At Starbucks, demand for cold drinks has increased in recent years, and they now account for more than 70% of the chain’s beverage sales. However, these drinks are highly customizable and while it’s a $1 billion business for the chain, it complicates matters for employees. It is one of the most cited reasons why the business, which has long prided itself on its relationship with workers, is facing an unprecedented union campaign.
The brand is investing $450 million in equipment such as new coffee brewers. The brewers ensure that staff no longer have to spend time brewing freshly brewed coffee, allowing them to focus on other orders as sales decline.
But it’s also investing in new equipment to simplify the multi-step process of creating cold drinks. A Grande Mocha Frappuccino typically takes 16 steps of 87 seconds. The new machine reduces that to 13 steps from 36 seconds.
These aren’t the only things companies are cutting from their kitchens. Companies like Wendy’s are developing prototypes that will reconfigure kitchens so that workers have less time to walk around preparing orders. Company officials say the new digital-based prototype will reduce labor costs, and increase speed, by simply bringing equipment closer together.

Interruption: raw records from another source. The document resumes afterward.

(** * qlipper.postprocess.plot_mee: the numerical pipeline behind the plots

    A shallow embedding of [src/qlipper/postprocess/plot_mee.py].  The two
    entry points, [plot_elements_mee] and [plot_trajectory_mee], are modelled
    up to the data they hand to matplotlib: the element history and target
    series of the time-series figure with its title, and the coloured
    segments and orbit count of the 3D figure.  Axis styling, legends, the
    sphere and the Moon overlay are rendering only and are left out, and so
    are the exceptions matplotlib itself can raise (curves whose x and y
    data differ in length on lines 76-96, a keyword argument [ax.plot] does
    not know): a result of the model is the data the code has computed when
    it reaches those calls, not a promise that they return.

    Collaborators that live in other modules of the package
    ([qlipper.converters], [qlipper.constants], [qlipper.sim.ephemeris],
    [qlipper.postprocess.interpolation], the colour map) are interfaces
    here; what is proved of the two entry points holds for any
    implementation of them. *)

From Stdlib Require Import Reals Lra Lia ZArith String.
From stdpp Require Import base option list strings gmap.

(** ** Two-dimensional arrays *)

(** A [jax.numpy] array of shape [(N, C)] is kept as its [N] rows together
    with the column count [C], which an array without rows still has; every
    row of an array has [ncols] entries. *)
Record array2 (F : Type) := Array2 { ncols : nat; rows : list (list F) }.
Arguments Array2 {F} _ _.
Arguments ncols {F} _.
Arguments rows {F} _.

Definition same_shape {F} (a b : array2 F) : Prop :=
  ncols a = ncols b ∧ map length (rows a) = map length (rows b).

(** The scalar type of the arrays with the three operations the module
    itself performs on it: the literals [0] (of [zeros_like]) and [1.0],
    and subtraction. *)
Class Scalar (F : Type) := { fzero : F; fone : F; fsub : F → F → F }.

Section Arrays.
Context {F : Type} {scalar : Scalar F}.

(** [jnp.zeros_like(a)]. *)
Definition zeros_like (a : array2 F) : array2 F :=
  Array2 (ncols a) (map (map (λ _, fzero)) (rows a)).

(** [a[:, i]] for a static index [i >= 0]: an axis of size 0 cannot be
    indexed (IndexError), an index past the end is clamped to the last
    column. *)
Definition get_col (i : nat) (a : array2 F) : option (list F) :=
  if decide (ncols a = 0) then None
  else Some (map (λ r, default fzero (r !! (i `min` (ncols a - 1)))) (rows a)).

(** [a.at[:, i].set(v)] for a scalar [v]: an axis of size 0 cannot be
    indexed, and an update past the last column is dropped (stdpp's list
    insert leaves the row unchanged there). *)
Definition at_col_set (i : nat) (v : F) (a : array2 F) : option (array2 F) :=
  if decide (ncols a = 0) then None
  else Some (Array2 (ncols a) (map (λ r, <[i:=v]> r) (rows a))).

(** NumPy broadcasting of one axis: equal sizes, or one of them is 1. *)
Definition bcast_dim (n m : nat) : option nat :=
  if decide (n = m) then Some n
  else if decide (n = 1) then Some m
  else if decide (m = 1) then Some n
  else None.

(** An axis of size [from = 1] is repeated to the broadcast size [n];
    any other axis already has that size. *)
Definition stretch {A} (from n : nat) (l : list A) : list A :=
  match l with
  | [x] => if decide (from = 1) then replicate n x else l
  | _ => l
  end.

(** [a.at[:, i].set(vs)] for a one-dimensional [vs], broadcast against
    the rows of [a]. *)
Definition at_col_set_vec (i : nat) (vs : list F) (a : array2 F)
  : option (array2 F) :=
  if decide (ncols a = 0) then None
  else if decide (length vs = length (rows a) ∨ length vs = 1) then
    Some (Array2 (ncols a)
            (zip_with (λ r v, <[i:=v]> r) (rows a)
                      (stretch (length vs) (length (rows a)) vs)))
  else None.

(** [a - b] on two-dimensional arrays, with broadcasting; [None] is the
    error raised on incompatible shapes. *)
Definition arr_sub (a b : array2 F) : option (array2 F) :=
  n ← bcast_dim (length (rows a)) (length (rows b));
  c ← bcast_dim (ncols a) (ncols b);
  Some (Array2 c
          (zip_with (λ ra rb, zip_with fsub (stretch (ncols a) c ra)
                                            (stretch (ncols b) c rb))
                    (stretch (length (rows a)) n (rows a))
                    (stretch (length (rows b)) n (rows b)))).

(** [xs - 1.0] on a one-dimensional array. *)
Definition sub_scalar (xs : list F) (c : F) : list F :=
  map (λ x, fsub x c) xs.
End Arrays.

(** ** Collaborators of [plot_elements_mee] *)

(** [qlipper.constants] and [qlipper.converters]: the two gravitational
    parameters and the batch converters.  A converter may raise on an input
    it does not accept, which is [None]. *)
Class Converters (F : Type) := {
  MU_EARTH : F;
  MU_MOON : F;
  batch_mee_to_cartesian : array2 F → F → option (array2 F);
  batch_cartesian_to_mee : array2 F → F → option (array2 F)
}.

(** Modelled from the spec: [qlipper.sim.ephemeris] is not part of the
    sources; the ephemeris evaluator is "a function from a time scalar to a
    6-element Cartesian state (position, velocity) in the primary frame". *)
Record Ephem (F : Type) := { evaluate : F → list F }.
Arguments evaluate {F} _ _.
Definition ephem_dim : nat := 6.

Record Params (F : Type) := { moon_ephem : Ephem F }.
Arguments moon_ephem {F} _.

(** Modelled from the spec: [qlipper.configuration.SimConfig] is not part
    of the sources; of the configuration the element plot reads the
    steering-law identifier and the constant target vector.  [y_target] is
    indexed as a Python sequence: a position it does not have raises. *)
Record SimConfig (F : Type) := { steering_law : string; y_target : list F }.
Arguments steering_law {F} _.
Arguments y_target {F} _.

(** ** [plot_elements_mee] *)

(** What the function hands to the figure: the element history and the
    target series that are drawn, and the title. *)
Record elements_plot (F : Type) := ElementsPlot {
  plot_y : array2 F;
  plot_y_target : array2 F;
  titlestr : string
}.
Arguments ElementsPlot {F} _ _ _.
Arguments plot_y {F} _.
Arguments plot_y_target {F} _.
Arguments titlestr {F} _.

Section PlotElements.
Context {F : Type} {scalar : Scalar F} {converters : Converters F}.

(** [jax.vmap(params.moon_ephem.evaluate)(t)]: one state per time. *)
Definition vmap_evaluate (params : Params F) (t : list F) : array2 F :=
  Array2 ephem_dim (map (evaluate (moon_ephem params)) t).

(** [y_target = jnp.zeros_like(y)] followed by
    [for i in range(5): y_target = y_target.at[:, i].set(cfg.y_target[i])]. *)
Definition constant_target (cfg : SimConfig F) (y : array2 F)
  : option (array2 F) :=
  foldl (λ acc i, y_tgt ← acc; v ← y_target cfg !! i; at_col_set i v y_tgt)
        (Some (zeros_like y)) (seq 0 5).

(** The data part of [plot_elements_mee] (lines 47-68 and 101-103): which
    history and which target are drawn, under which title.  [None] is an
    exception raised on the way.  Lines 70-96, which plot columns 0 to 4 of
    both arrays against [t / 86400], are not part of the model. *)
Definition plot_elements_mee (t : list F) (y : array2 F) (cfg : SimConfig F)
    (params : Params F) (wrt_moon : bool) : option (elements_plot F) :=
  let targeting_moon := String.eqb (steering_law cfg) "bbq_law" in
  '(y, y_tgt) ←
    (if targeting_moon then
       let moon_state := vmap_evaluate params t in
       cart_state ← batch_mee_to_cartesian y MU_EARTH;
       if wrt_moon then
         (* moon -> constant orbit *)
         rel_state ← arr_sub cart_state moon_state;
         y ← batch_cartesian_to_mee rel_state MU_MOON;
         p ← get_col 0 y;
         y ← at_col_set_vec 0 (sub_scalar p fone) y;
         y_tgt ← constant_target cfg y;
         Some (y, y_tgt)
       else
         (* earth --> moving orbit *)
         y_tgt ← batch_cartesian_to_mee moon_state MU_EARTH;
         Some (y, y_tgt)
     else
       (* earth --> constant orbit *)
       y_tgt ← constant_target cfg y;
       Some (y, y_tgt));
  let titlestr :=
    "Modified Equinoctial Elements" +:+
    (if wrt_moon then " (Selenocentric)" else " (Geocentric)") in
  Some (ElementsPlot y y_tgt titlestr).
End PlotElements.

(** The reference shifter in the words of its specification: convert the
    history to Cartesian about the Earth, subtract the Moon's state, convert
    the difference back about the Moon, and take 1.0 off the first element
    of every sample. *)
Section ReferenceShifter.
Context {F : Type} {scalar : Scalar F} {converters : Converters F}.

Definition dec_first (m : array2 F) : array2 F :=
  Array2 (ncols m)
    (map (λ row, match row with
                 | p :: rest => fsub p fone :: rest
                 | [] => []
                 end) (rows m)).

Definition reference_shift_spec (moon_state y : array2 F) : option (array2 F) :=
  cart ← batch_mee_to_cartesian y MU_EARTH;
  rel ← arr_sub cart moon_state;
  m ← batch_cartesian_to_mee rel MU_MOON;
  Some (dec_first m).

Wendy’s CFO Guncher Ploch said last year: “I personally walked it. “It’s a very different design. The kitchen has been remodeled. So you literally have to take small steps to accomplish all your tasks. This drives operational efficiency.”
It remains to be seen how much all of this will affect the restaurant’s operations over time. But in the endless search for better unit economics, operators don’t neglect their actual restaurants.